NEW YORK: If you polled Americans a decade ago for their opinion on marijuana, there’s a good chance you would have received an overwhelming number of responses against the idea of legalization. In fact, Gallup polls suggest that just one-in-four respondents were in favor of legalizing marijuana 10 years ago.
Marijuana’s perception evolution
Nowadays things are far different. A Gallup poll in 2013 showed that nearly three in five people are in favor of marijuana’s legalization. Furthermore, growing public acceptance of marijuana for its medical benefits and the tax revenue it can generate have led to 23 states approving marijuana for medical purposes and four legalizing it for recreational, adult use.

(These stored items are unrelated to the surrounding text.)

(** C3, as amended.  [FindTechnique] returns the technique of the sole
    entry when the material has exactly one; otherwise the technique of the
    first entry, in declared order, that is present, supported, of a quality
    level within the material quality and of a LOD distance at or below
    that of the drawable; otherwise that of the last entry.  It depends on
    the drawable through its LOD distance only.  The result is none only
    when the list is empty or when the last entry (the sole one included)
    has no technique. *)
Theorem FindTechnique_resolves (materialQuality : Z) (drawable : Drawable)
    (material : Material) :
  FindTechnique materialQuality drawable material
  = Spec.resolve_technique materialQuality (GetLodDistance drawable) (GetTechniques material)
  /\ (FindTechnique materialQuality drawable material = None ->
      GetTechniques material = []
      \/ exists entry, last (GetTechniques material) = Some entry
                       /\ technique_ entry = None).
Proof.
  assert (FindTechnique materialQuality drawable material
          = Spec.resolve_technique materialQuality (GetLodDistance drawable)
              (GetTechniques material)) as Heq.
  { unfold FindTechnique, Spec.resolve_technique.
    destruct (GetTechniques material) as [|e1 [|e2 rest]]; try reflexivity.
    rewrite FindTechnique_loop_find.
    destruct (List.find _ _) as [entry|] eqn:Hfind; [|reflexivity].
    apply List.find_some in Hfind. destruct Hfind as [_ Hq].
    apply qualifies_present in Hq. destruct Hq as [tech Htech].
    rewrite Htech. reflexivity. }
  split; [exact Heq|].
  rewrite Heq. unfold Spec.resolve_technique.
  destruct (GetTechniques material) as [|e1 [|e2 rest]] eqn:Hl.
  - intros _. left. reflexivity.
  - intros Hnone. right. exists e1. split; [reflexivity|exact Hnone].
  - destruct (List.find _ _) as [entry|] eqn:Hfind.
    + apply List.find_some in Hfind. destruct Hfind as [_ Hq].
      apply qualifies_present in Hq. destruct Hq as [tech Htech].
      rewrite Htech. discriminate.
    + destruct (last (e1 :: e2 :: rest)) as [entry|] eqn:Hlast.
      * intros Hnone. right. exists entry. split; [reflexivity|exact Hnone].
      * apply last_None in Hlast. discriminate.
Qed.

(** *** Main light *)

Lemma find_ext_in {A : Type} (f g : A -> bool) (l : list A) :
  (forall x, In x l -> f x = g x) -> List.find f l = List.find g l.
Proof.
  induction l as [|x l IH]; intros H; simpl; [reflexivity|].
  rewrite (H x (or_introl eq_refl)).
  destruct (g x); [reflexivity|]. apply IH. intros y Hy. apply H. right. exact Hy.
Qed.

Lemma find_all_false {A : Type} (f : A -> bool) (l : list A) :
  (forall x, In x l -> f x = false) -> List.find f l = None.
Proof.
  induction l as [|x l IH]; intros H; simpl; [reflexivity|].
  rewrite (H x (or_introl eq_refl)). apply IH. intros y Hy. apply H. right. exact Hy.
Qed.

Lemma find_head_filter {A : Type} (f : A -> bool) (l : list A) :
  List.find f l = head (List.filter f l).
Proof.
  induction l as [|x l IH]; simpl; [reflexivity|]. destruct (f x); [reflexivity|exact IH].
Qed.

Lemma forallb_negb_existsb {A : Type} (f : A -> bool) (l : list A) :
  forallb (fun x => negb (f x)) l = negb (existsb f l).
Proof.
  induction l as [|x l IH]; simpl; [reflexivity|].
  rewrite IH. destruct (f x); reflexivity.
Qed.

(** Whether a directional light of [lights] exceeds the score [s]. *)
Lemma exceeded_dec (s : float) (lights : list Light) :
  (exists y, In y lights /\ Spec.directional y = true
             /\ Float.gt (GetIntensityDivisor y) s = true)
  \/ (forall y, In y lights ->
        Spec.directional y && Float.gt (GetIntensityDivisor y) s = false).
Proof.
  destruct (existsb (fun o => Spec.directional o && Float.gt (GetIntensityDivisor o) s)
              lights) eqn:Hex.
  - left. apply existsb_exists in Hex. destruct Hex as (o & Ho & Hoc).
    apply andb_true_iff in Hoc. destruct Hoc. eauto.
  - right. intros y Hy.
    destruct (Spec.directional y && Float.gt (GetIntensityDivisor y) s) eqn:Hoc;
      [|reflexivity].
    assert (existsb (fun o => Spec.directional o && Float.gt (GetIntensityDivisor o) s)
              lights = true) as Hyes.
    { apply existsb_exists. exists y. split; assumption. }
    rewrite Hyes in Hex. discriminate.
Qed.

Lemma candidate_above_unfold (m : float) (lights : list Light) (light : Light) :
  Spec.candidate_above m lights light
  = Spec.directional light
    && Float.gt (GetIntensityDivisor light) m
    && negb (existsb (fun other => Spec.directional other
                        && Float.gt (GetIntensityDivisor other) (GetIntensityDivisor light))
               lights).
Proof.
  unfold Spec.candidate_above.
  rewrite (forallb_negb_existsb
             (fun other => Spec.directional other
                && Float.gt (GetIntensityDivisor other) (GetIntensityDivisor light))).
  reflexivity.
Qed.

Lemma not_exceeded (s : float) (lights : list Light) :
  (forall y, In y lights ->
     Spec.directional y && Float.gt (GetIntensityDivisor y) s = false) ->
  existsb (fun o => Spec.directional o && Float.gt (GetIntensityDivisor o) s) lights = false.
Proof.
  intros H. destruct (existsb _ lights) eqn:Hex; [|reflexivity].
  apply existsb_exists in Hex. destruct Hex as (o & Ho & Hoc).
  rewrite (H o Ho) in Hoc. discriminate.
Qed.

(** Among the directional lights of a list that score above [m], one is not
    exceeded by any directional light of the list. *)
Lemma candidate_above_exists (lights : list Light) :
  forall m,
    (exists y, In y lights /\ Spec.directional y = true
               /\ Float.gt (GetIntensityDivisor y) m = true) ->
    exists z, In z lights /\ Spec.candidate_above m lights z = true.
Proof.
  induction lights as [|x r IH]; intros m (y & Hin & Hdir & Hgt); [destruct Hin|].
  destruct (Spec.directional x && Float.gt (GetIntensityDivisor x) m) eqn:Hx.
  - apply andb_true_iff in Hx. destruct Hx as [Hdx Hgx].
    destruct (exceeded_dec (GetIntensityDivisor x) r) as [Hex|Hno].
    + destruct (IH (GetIntensityDivisor x) Hex) as (z & Hz & Hc).
      exists z. split; [right; exact Hz|].
      rewrite candidate_above_unfold in *. simpl existsb.
      apply andb_true_iff in Hc. destruct Hc as [Hc Hall].
      apply andb_true_iff in Hc. destruct Hc as [Hdz Hgz].
      rewrite Hdz, (gt_trans _ _ _ Hgz Hgx), (gt_asym _ _ Hgz), andb_false_r.
      simpl. exact Hall.
    + exists x. split; [left; reflexivity|].
      rewrite candidate_above_unfold. simpl existsb.
      rewrite Hdx, Hgx, gt_irrefl, (not_exceeded _ _ Hno). reflexivity.
  - assert (In y r) as Hyr.
    { destruct Hin as [Heq|Hin]; [|exact Hin]. subst y.
      rewrite Hdir, Hgt in Hx. discriminate. }
    destruct (IH m) as (z & Hz & Hc); [eauto|].
    exists z. split; [right; exact Hz|].
    rewrite candidate_above_unfold in *. simpl existsb.
    apply andb_true_iff in Hc. destruct Hc as [Hc Hall].
    apply andb_true_iff in Hc. destruct Hc as [Hdz Hgz].
    rewrite Hdz, Hgz. simpl. apply negb_true_iff in Hall. rewrite Hall, orb_false_r.
    destruct (Spec.directional x) eqn:Hdx; [|reflexivity]. simpl in *.
    destruct (Float.gt (GetIntensityDivisor x) (GetIntensityDivisor z)) eqn:Hxz; [|reflexivity].
    rewrite (gt_trans _ _ _ Hxz Hgz) in Hx. discriminate.
Qed.

(** Adding a light in front of the list changes what is a candidate among
    the others only through the test against the new light. *)
Lemma candidate_above_cons (m : float) (x : Light) (r : list Light) (w : Light) :
  Spec.candidate_above m (x :: r) w
  = Spec.candidate_above m r w
    && negb (Spec.directional x
             && Float.gt (GetIntensityDivisor x) (GetIntensityDivisor w)).
Proof.
  unfold Spec.candidate_above. simpl forallb.
  destruct (Spec.directional w); simpl; [|reflexivity].
  destruct (Float.gt (GetIntensityDivisor w) m); simpl; [|reflexivity].
  apply andb_comm.
Qed.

But just because marijuana’s momentum is increasing doesn’t mean that the slate of studies highlighting its potential dangers have decreased in any meaningful way. Of course I’d be remiss if I didn’t mention that a majority of studies to date (and when I say majority I mean more than nine out of 10) have examined marijuana’s negative effects rather than any benefits it might present, so the sheer number of negative studies could very well be due to this research imbalance.
Still, studies like the one presented in the Journal of Neuroscience by nine authors last year, including those from Harvard Medical School, Northwestern University, and Massachusetts General Hospital, concerning cannabis use in young adults, could remain a deterrent toward a rapid expansion of marijuana’s potential uses in the medical field.